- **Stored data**
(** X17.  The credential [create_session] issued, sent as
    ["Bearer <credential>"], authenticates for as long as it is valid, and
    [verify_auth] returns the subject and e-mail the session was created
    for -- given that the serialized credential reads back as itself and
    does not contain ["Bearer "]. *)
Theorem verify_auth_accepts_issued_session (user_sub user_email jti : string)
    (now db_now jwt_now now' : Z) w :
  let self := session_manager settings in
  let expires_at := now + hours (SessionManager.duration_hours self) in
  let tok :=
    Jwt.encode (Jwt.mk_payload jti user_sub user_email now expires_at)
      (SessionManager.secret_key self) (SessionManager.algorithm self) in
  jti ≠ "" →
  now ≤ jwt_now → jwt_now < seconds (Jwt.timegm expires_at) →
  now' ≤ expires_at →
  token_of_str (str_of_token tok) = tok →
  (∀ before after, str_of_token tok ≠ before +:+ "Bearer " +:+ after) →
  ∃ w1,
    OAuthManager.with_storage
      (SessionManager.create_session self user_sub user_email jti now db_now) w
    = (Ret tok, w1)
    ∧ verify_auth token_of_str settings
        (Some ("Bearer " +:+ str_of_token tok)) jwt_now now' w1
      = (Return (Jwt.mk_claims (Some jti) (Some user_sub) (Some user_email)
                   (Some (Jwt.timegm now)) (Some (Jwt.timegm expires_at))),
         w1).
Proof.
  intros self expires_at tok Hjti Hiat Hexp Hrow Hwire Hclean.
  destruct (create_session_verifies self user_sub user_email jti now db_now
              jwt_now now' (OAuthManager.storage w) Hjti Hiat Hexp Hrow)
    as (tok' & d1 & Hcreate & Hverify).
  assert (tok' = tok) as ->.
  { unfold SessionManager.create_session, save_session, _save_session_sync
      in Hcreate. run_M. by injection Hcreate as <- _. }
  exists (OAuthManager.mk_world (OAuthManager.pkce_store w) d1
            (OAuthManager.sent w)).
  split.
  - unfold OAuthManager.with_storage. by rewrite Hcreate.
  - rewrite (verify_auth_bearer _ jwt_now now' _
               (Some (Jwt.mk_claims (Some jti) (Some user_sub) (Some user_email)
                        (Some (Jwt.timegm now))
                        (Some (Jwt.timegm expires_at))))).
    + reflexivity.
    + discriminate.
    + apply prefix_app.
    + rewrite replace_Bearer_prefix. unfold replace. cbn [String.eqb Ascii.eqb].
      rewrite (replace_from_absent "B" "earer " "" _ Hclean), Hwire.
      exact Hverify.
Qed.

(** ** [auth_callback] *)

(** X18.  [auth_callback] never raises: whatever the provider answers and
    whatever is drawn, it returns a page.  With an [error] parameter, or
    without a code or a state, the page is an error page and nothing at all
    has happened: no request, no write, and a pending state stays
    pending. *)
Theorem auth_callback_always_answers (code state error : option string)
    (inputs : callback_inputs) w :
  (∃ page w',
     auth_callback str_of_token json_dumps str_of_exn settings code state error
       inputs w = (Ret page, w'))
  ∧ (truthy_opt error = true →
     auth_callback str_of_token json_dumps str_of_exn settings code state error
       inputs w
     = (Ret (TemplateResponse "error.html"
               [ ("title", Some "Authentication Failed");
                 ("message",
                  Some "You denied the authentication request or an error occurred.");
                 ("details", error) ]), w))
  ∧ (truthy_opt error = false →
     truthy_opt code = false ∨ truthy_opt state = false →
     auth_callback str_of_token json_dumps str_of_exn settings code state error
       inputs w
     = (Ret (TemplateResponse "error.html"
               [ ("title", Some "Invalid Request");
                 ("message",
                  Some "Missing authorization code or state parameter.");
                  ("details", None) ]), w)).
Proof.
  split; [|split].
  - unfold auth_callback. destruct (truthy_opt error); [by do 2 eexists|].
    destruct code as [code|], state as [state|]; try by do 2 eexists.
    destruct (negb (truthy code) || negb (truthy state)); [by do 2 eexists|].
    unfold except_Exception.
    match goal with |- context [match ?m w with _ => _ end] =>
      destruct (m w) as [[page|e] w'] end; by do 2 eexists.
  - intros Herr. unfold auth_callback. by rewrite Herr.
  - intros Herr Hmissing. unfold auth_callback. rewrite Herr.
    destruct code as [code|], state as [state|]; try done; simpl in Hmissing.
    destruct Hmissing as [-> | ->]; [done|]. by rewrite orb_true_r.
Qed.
* * *
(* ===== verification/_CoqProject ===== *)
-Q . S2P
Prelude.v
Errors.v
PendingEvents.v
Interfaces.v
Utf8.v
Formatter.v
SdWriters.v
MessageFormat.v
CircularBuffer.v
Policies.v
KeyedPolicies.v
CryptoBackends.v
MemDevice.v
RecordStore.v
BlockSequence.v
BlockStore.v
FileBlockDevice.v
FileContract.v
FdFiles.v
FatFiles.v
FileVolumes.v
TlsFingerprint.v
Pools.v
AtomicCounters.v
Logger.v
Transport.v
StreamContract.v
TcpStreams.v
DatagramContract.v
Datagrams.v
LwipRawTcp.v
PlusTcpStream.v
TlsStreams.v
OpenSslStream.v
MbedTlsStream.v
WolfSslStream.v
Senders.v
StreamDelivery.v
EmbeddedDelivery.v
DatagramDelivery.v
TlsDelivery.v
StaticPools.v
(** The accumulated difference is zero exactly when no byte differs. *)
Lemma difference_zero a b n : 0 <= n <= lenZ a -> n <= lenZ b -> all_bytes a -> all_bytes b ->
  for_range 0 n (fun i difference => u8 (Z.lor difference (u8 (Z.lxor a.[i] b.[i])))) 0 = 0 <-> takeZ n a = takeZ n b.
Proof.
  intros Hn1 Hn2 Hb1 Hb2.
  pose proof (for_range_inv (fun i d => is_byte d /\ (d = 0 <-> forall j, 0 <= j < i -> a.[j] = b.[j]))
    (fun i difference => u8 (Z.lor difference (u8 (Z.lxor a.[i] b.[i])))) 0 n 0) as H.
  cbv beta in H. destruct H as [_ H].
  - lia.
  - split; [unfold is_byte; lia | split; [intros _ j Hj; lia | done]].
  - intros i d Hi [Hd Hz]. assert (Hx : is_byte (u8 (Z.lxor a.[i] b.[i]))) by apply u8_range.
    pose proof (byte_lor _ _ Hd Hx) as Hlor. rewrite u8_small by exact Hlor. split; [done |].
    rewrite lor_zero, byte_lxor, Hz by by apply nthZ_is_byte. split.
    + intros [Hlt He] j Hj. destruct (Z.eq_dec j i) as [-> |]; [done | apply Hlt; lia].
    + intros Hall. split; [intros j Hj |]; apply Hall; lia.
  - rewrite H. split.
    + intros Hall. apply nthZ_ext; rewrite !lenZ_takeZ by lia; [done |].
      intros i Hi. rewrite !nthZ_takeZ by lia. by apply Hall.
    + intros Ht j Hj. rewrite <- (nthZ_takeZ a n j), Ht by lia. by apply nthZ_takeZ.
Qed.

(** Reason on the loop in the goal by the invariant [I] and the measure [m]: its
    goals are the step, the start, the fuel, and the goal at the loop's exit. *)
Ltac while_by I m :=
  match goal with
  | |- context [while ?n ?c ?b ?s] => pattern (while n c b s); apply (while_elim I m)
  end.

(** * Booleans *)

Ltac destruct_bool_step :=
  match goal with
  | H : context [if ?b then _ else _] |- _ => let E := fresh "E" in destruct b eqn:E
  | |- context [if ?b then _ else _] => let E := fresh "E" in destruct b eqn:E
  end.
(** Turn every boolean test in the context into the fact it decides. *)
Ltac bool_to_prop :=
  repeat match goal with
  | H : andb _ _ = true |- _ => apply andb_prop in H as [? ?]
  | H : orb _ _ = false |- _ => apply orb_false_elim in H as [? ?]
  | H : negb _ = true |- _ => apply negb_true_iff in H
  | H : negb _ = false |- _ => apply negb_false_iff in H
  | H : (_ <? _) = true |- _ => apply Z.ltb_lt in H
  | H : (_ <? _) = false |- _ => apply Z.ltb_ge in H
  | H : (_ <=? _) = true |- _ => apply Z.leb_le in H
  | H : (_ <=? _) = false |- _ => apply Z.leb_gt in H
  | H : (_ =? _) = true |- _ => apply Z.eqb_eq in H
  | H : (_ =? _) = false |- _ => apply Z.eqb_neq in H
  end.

- **EXERCISE OBJECTIVE**
Please output exactly the lines between the one holding "(** * Booleans *)" and the one holding "repeat match goal with" in the records above, inclusive, and nothing more.

- **RESPONSE TO THIS TASK**
(** * Booleans *)

Ltac destruct_bool_step :=
  match goal with
  | H : context [if ?b then _ else _] |- _ => let E := fresh "E" in destruct b eqn:E
  | |- context [if ?b then _ else _] => let E := fresh "E" in destruct b eqn:E
  end.
(** Turn every boolean test in the context into the fact it decides. *)
Ltac bool_to_prop :=
  repeat match goal with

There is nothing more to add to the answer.